= TASK DESCRIPTION =
Write out again only the lines that run from the start of the entries to the line containing "case_bool_decide as Hd;", both included.

= DATA FOR PROCESSING =
(** After [resume_if_behind] a processor that is paused was paused before, and is ahead. *)
Lemma resume_iter active now thr l s u s' i c : sm_iter (resume_one delta_time active now thr) l s = Ret (u, s') -> vcpus s' !! i = Some c -> status c = PAUSED ->
  vcpus s !! i = Some c /\ (i ∈ l -> is_ahead delta_time active now thr i c = true).
Proof.
  intros H Ec Hc. revert s H. induction l as [|x l IH]; cbn [sm_iter]; intros s H; [injection H as _ <-; split; [done|by intros ?%elem_of_nil]|].
  apply sm_bind_Ret in H as (v & s1 & H1 & H). destruct (IH s1 H) as [Es Hin]. apply sm_bind_Ret in H1 as (d & s2 & Hg & H1). apply get_vcpu_Ret in Hg as [-> Ed].
  case_bool_decide as Hd; cbn [negb] in H1; [destruct (is_ahead delta_time active now thr x d) eqn:Eah|].
  - injection H1 as _ <-. split; [done|]. intros [->|Hl]%elem_of_cons; [|by apply Hin]. congruence.
  - skip_in H1. injection H1 as _ <-. cbn in Es. rewrite list_lookup_alter in Es. case_decide as Hxi.
    + subst x. rewrite Ed in Es. simplify_eq/=.
    + split; [done|]. intros [->|Hl]%elem_of_cons; [done|by apply Hin].
  - injection H1 as _ <-. split; [done|]. intros [->|Hl]%elem_of_cons; [|by apply Hin]. congruence.
Qed.
(** The rest of [sync_with_kernel], from each of its points to the next; [vclock] was read before the
    lock was released. *)
Definition sync_with_kernel (vclock now : Z) (p : cpu_pc) (s : qcpu) : cpu_pc * qcpu :=
  match p with
  | Unlocked => if m_finished s then (Head, s) else (Starting, s)
  | Starting => (Setting, if m_coroutines s then s else emit [qk_start] s)
  | Setting => (Syncing, emit [qk_sync] (set_ahead vclock now s))
  | _ => (p, s)
  end.

(** Where the callback holds [m_can_delete]: all of it but its return to QEMU's loop. *)
Definition can_delete_held (p : cpu_pc) : bool := negb (bool_decide (p = InLoop)).

(** A turn of [prepare_run_cpu]; [can] is the answer of [can_run]. *)
Definition leave_prepare (s : qcpu) : cpu_pc * qcpu := (Lock_, if m_started s then emit [set_soft_stopped false] s else s).

Definition prepare_run_cpu (can : bool) (s : qcpu) : cpu_pc * qcpu :=
  if can || m_finished s then leave_prepare s
  else if negb (tcg_single s) && negb (m_coroutines s) && accel s then leave_prepare (emit [qk_stop] s)
  else (WaitCheck, emit [qk_stop] s).

Definition wait_check (s : qcpu) : cpu_pc := if m_finished s then Head else WaitPred.

Definition wait_pred (s : qcpu) : cpu_pc * qcpu :=
  if signal s || m_finished s then (Left_, clear_signal s) else (Sleep, set_asleep true s).

Definition wait_left (s : qcpu) : qcpu := if m_finished s then s else emit [qk_start] s.
(** [begin_import] from the point where the loop starts. *)
Lemma begin_import_unfold (config0 : Config) (pagination_limit : Z) (w : World Σ) :
  begin_import out config0 pagination_limit w =
    (page <- paginate out pagination_limit
               {| config := config0;
                  last_read := last_read_message_id config0;
                  messages_list := backlog_messages out config0 (ext w);
                  pagination_count :=
                    Z.of_nat (length (backlog_messages out config0 (ext w))) |}
               (history_messages out config0 (ext w)) ;;
     last_read_message_id <-
       (match messages_list page with
        | [] => ret (last_read page)
        | _ :: _ =>
            process_messages out (messages_list page) (media_types (config page))
              (file_formats (config page))
        end) ;;
     ret (set_last_read_message_id (config page) last_read_message_id))%M
    (Build_World
       (snd (client_get_chat_history out (chat_id config0) (last_read_message_id config0)
               (after_backlog out config0 (ext w))))
       (DOWNLOADED_IDS w) (FAILED_IDS w) (trace w)).
Proof.
  unfold begin_import, history_messages, backlog_messages, after_backlog.
  destruct (ids_to_retry config0) as [|i ids].
  - unfold bind at 1, ret at 1. unfold bind at 1, call at 1.
    destruct (client_get_chat_history out (chat_id config0) (last_read_message_id config0)
                (ext w)) as [messages_iter σ2].
    reflexivity.
  - unfold bind at 1. unfold bind at 1, call at 1.
    destruct (client_get_messages out (chat_id config0) (i :: ids) (ext w))
      as [skipped σ1].
    unfold ret at 1. unfold bind at 1, call at 1. simpl.
    destruct (client_get_chat_history out (chat_id config0) (last_read_message_id config0)
                σ1) as [messages_iter σ2].
    simpl. rewrite seed_spec. reflexivity.
Qed.

(** The shape of a run that returns. *)
Lemma begin_import_finish (config0 : Config) (pagination_limit : Z) (w : World Σ)
    (page' : Page) (w3 w4 : World Σ) (last : Z) :
  paginate out pagination_limit
    {| config := config0;
       last_read := last_read_message_id config0;
       messages_list := backlog_messages out config0 (ext w);
       pagination_count := Z.of_nat (length (backlog_messages out config0 (ext w))) |}
    (history_messages out config0 (ext w))
    (Build_World
       (snd (client_get_chat_history out (chat_id config0) (last_read_message_id config0)
               (after_backlog out config0 (ext w))))
       (DOWNLOADED_IDS w) (FAILED_IDS w) (trace w))
  = (Ok page', w3) ->
  match messages_list page' with
  | [] => ret (last_read page')
  | _ :: _ =>
      process_messages out (messages_list page') (media_types (config page'))
        (file_formats (config page'))
  end w3 = (Ok last, w4) ->
  begin_import out config0 pagination_limit w
  = (Ok (set_last_read_message_id (config page') last), w4).
Proof.
  intros Hloop Hlast. rewrite begin_import_unfold.
  unfold bind at 1. rewrite Hloop. unfold bind at 1. rewrite Hlast. reflexivity.
Qed.







End Pagination.

(** ** Whole runs *)

Section Runs.

Context {Σ : Type} (out : Outside Σ).

Lemma prefix_elem {A} (l1 l2 : list A) (x : A) :
  l1 `prefix_of` l2 -> x ∈ l1 -> x ∈ l2.
Proof. intros [k ->] Hx. apply elem_of_app. left. exact Hx. Qed.

Lemma process_messages_ok (messages : list Message) (media_types : list string)
    (file_formats : gmap string (list string)) (w : World Σ) :
  refetch_returns out ->
  messages <> [] ->
  exists last, fst (process_messages out messages media_types file_formats w) = Ok last.
Proof.
  intros Hret Hne.
  destruct (process_messages_run out messages media_types file_formats w Hret)
    as (ids & Hlen & _ & Hr & _).
  rewrite Hr. destruct ids as [|i ids]; [|eexists; reflexivity].
  destruct messages; [congruence | discriminate].
Qed.

Lemma batch_sizes_snoc (pagination_limit : Z) (batches : list (list Z)) (batch : list Z) :
  batches <> [] ->
  batch_sizes pagination_limit batches ->
  Z.of_nat (length batch) = (pagination_limit + 1)%Z ->
  batch_sizes pagination_limit (batches ++ [batch]).
Proof.
  destruct batches as [|first later]; [congruence |].
  intros _ [Hfirst Hlater] Hbatch. simpl. split; [exact Hfirst |].
  apply Forall_app. split; [exact Hlater |]. constructor; [exact Hbatch | constructor].
Qed.

(** The two turns of the pagination loop.  Below the page size the
    message joins the buffer; at the page size the buffer goes to the
    dispatcher, the position becomes what the dispatcher returns, the
    configuration is written out, and the buffer restarts with the message
    at hand while the counter restarts at 0. *)
Lemma paginate_step_append (pagination_limit : Z) (page : Page) (message : Message)
    (w : World Σ) :
  pagination_count page <> pagination_limit ->
  paginate_step out pagination_limit page message w
  = (Ok {| config := config page;
           last_read := last_read page;
           messages_list := messages_list page ++ [message];
           pagination_count := (pagination_count page + 1)%Z |}, w).
Proof.
  intros Hne. unfold paginate_step.
  apply Z.eqb_neq in Hne. rewrite Hne. reflexivity.
Qed.

Lemma paginate_step_checkpoint (pagination_limit : Z) (page : Page) (message : Message)
    (w w1 : World Σ) (p : Z) :
  pagination_count page = pagination_limit ->
  process_messages out (messages_list page) (media_types (config page))
    (file_formats (config page)) w = (Ok p, w1) ->
  exists config',
    paginate_step out pagination_limit page message w
    = (Ok {| config := config';
             last_read := p;
             messages_list := [message];
             pagination_count := 0 |},
       Build_World (ext w1) (DOWNLOADED_IDS w1) (FAILED_IDS w1)
         (EvWrite config' :: trace w1))
    /\ last_read_message_id config' = p.
Proof.
  intros Hfull Hbatch. unfold paginate_step.
  apply Z.eqb_eq in Hfull. rewrite Hfull. simpl.
  unfold bind at 1. rewrite Hbatch. unfold bind. rewrite update_config_run. simpl.
  eexists. split; reflexivity.
Qed.

Lemma paginate_step_shape (pagination_limit : Z) (page : Page) (message : Message)
    (w : World Σ) :
  refetch_returns out ->
  (0 < pagination_limit)%Z ->
  page_shape pagination_limit page w ->
  exists page',
    fst (paginate_step out pagination_limit page message w) = Ok page'
    /\ page_shape pagination_limit page'
         (snd (paginate_step out pagination_limit page message w)).
Proof.
  intros Hret Hlimit Hshape. unfold paginate_step.
  destruct (pagination_count page =? pagination_limit)%Z eqn:Hfull; simpl.
  - apply Z.eqb_eq in Hfull.
    assert (Hbuf : messages_list page <> []).
    { intros Hnil. unfold page_shape in Hshape. rewrite Hnil in Hshape.
      simpl in Hshape. destruct Hshape as [(_ & Hc) | (_ & _ & Hc & _)]; lia. }
    unfold bind.
    destruct (process_messages_ok (messages_list page) (media_types (config page))
                (file_formats (config page)) w Hret Hbuf) as (p & Hp).
    destruct (process_messages_run out (messages_list page) (media_types (config page))
                (file_formats (config page)) w Hret) as (_ & _ & _ & _ & _ & Hd & _).
    destruct (process_messages out (messages_list page) (media_types (config page))
                (file_formats (config page)) w) as [r w1].
    simpl in Hp, Hd. subst r. rewrite update_config_run. simpl.
    eexists. split; [reflexivity |].
    right. simpl.
    assert (Hd' : forall c, dispatched (EvWrite c :: trace w1)
                            = dispatched (trace w) ++ [map id (messages_list page)]).
    { intros c. rewrite <- Hd. reflexivity. }
    rewrite Hd'.
    split; [intros Hnil; apply app_eq_nil in Hnil as [_ Hnil]; discriminate |].
    split; [|lia].
    destruct Hshape as [(Hnone & Hc) | (Hsome & Hsizes & Hc & _)].
    + rewrite Hnone. simpl. rewrite length_map. split; [lia | constructor].
    + apply batch_sizes_snoc; [exact Hsome | exact Hsizes |].
      rewrite length_map. lia.
  - apply Z.eqb_neq in Hfull. unfold ret. simpl.
    eexists. split; [reflexivity |]. simpl.
    destruct Hshape as [(Hnone & Hc) | (Hsome & Hsizes & Hc & Hrange)].
    + left. simpl. split; [exact Hnone |]. rewrite length_app. simpl. lia.
    + right. simpl. split; [exact Hsome |]. split; [exact Hsizes |].
      rewrite length_app. simpl. lia.
Qed.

= ANSWER AREA =
(** After [resume_if_behind] a processor that is paused was paused before, and is ahead. *)
Lemma resume_iter active now thr l s u s' i c : sm_iter (resume_one delta_time active now thr) l s = Ret (u, s') -> vcpus s' !! i = Some c -> status c = PAUSED ->
  vcpus s !! i = Some c /\ (i ∈ l -> is_ahead delta_time active now thr i c = true).
Proof.
  intros H Ec Hc. revert s H. induction l as [|x l IH]; cbn [sm_iter]; intros s H; [injection H as _ <-; split; [done|by intros ?%elem_of_nil]|].
  apply sm_bind_Ret in H as (v & s1 & H1 & H). destruct (IH s1 H) as [Es Hin]. apply sm_bind_Ret in H1 as (d & s2 & Hg & H1). apply get_vcpu_Ret in Hg as [-> Ed].
  case_bool_decide as Hd; cbn [negb] in H1; [destruct (is_ahead delta_time active now thr x d) eqn:Eah|].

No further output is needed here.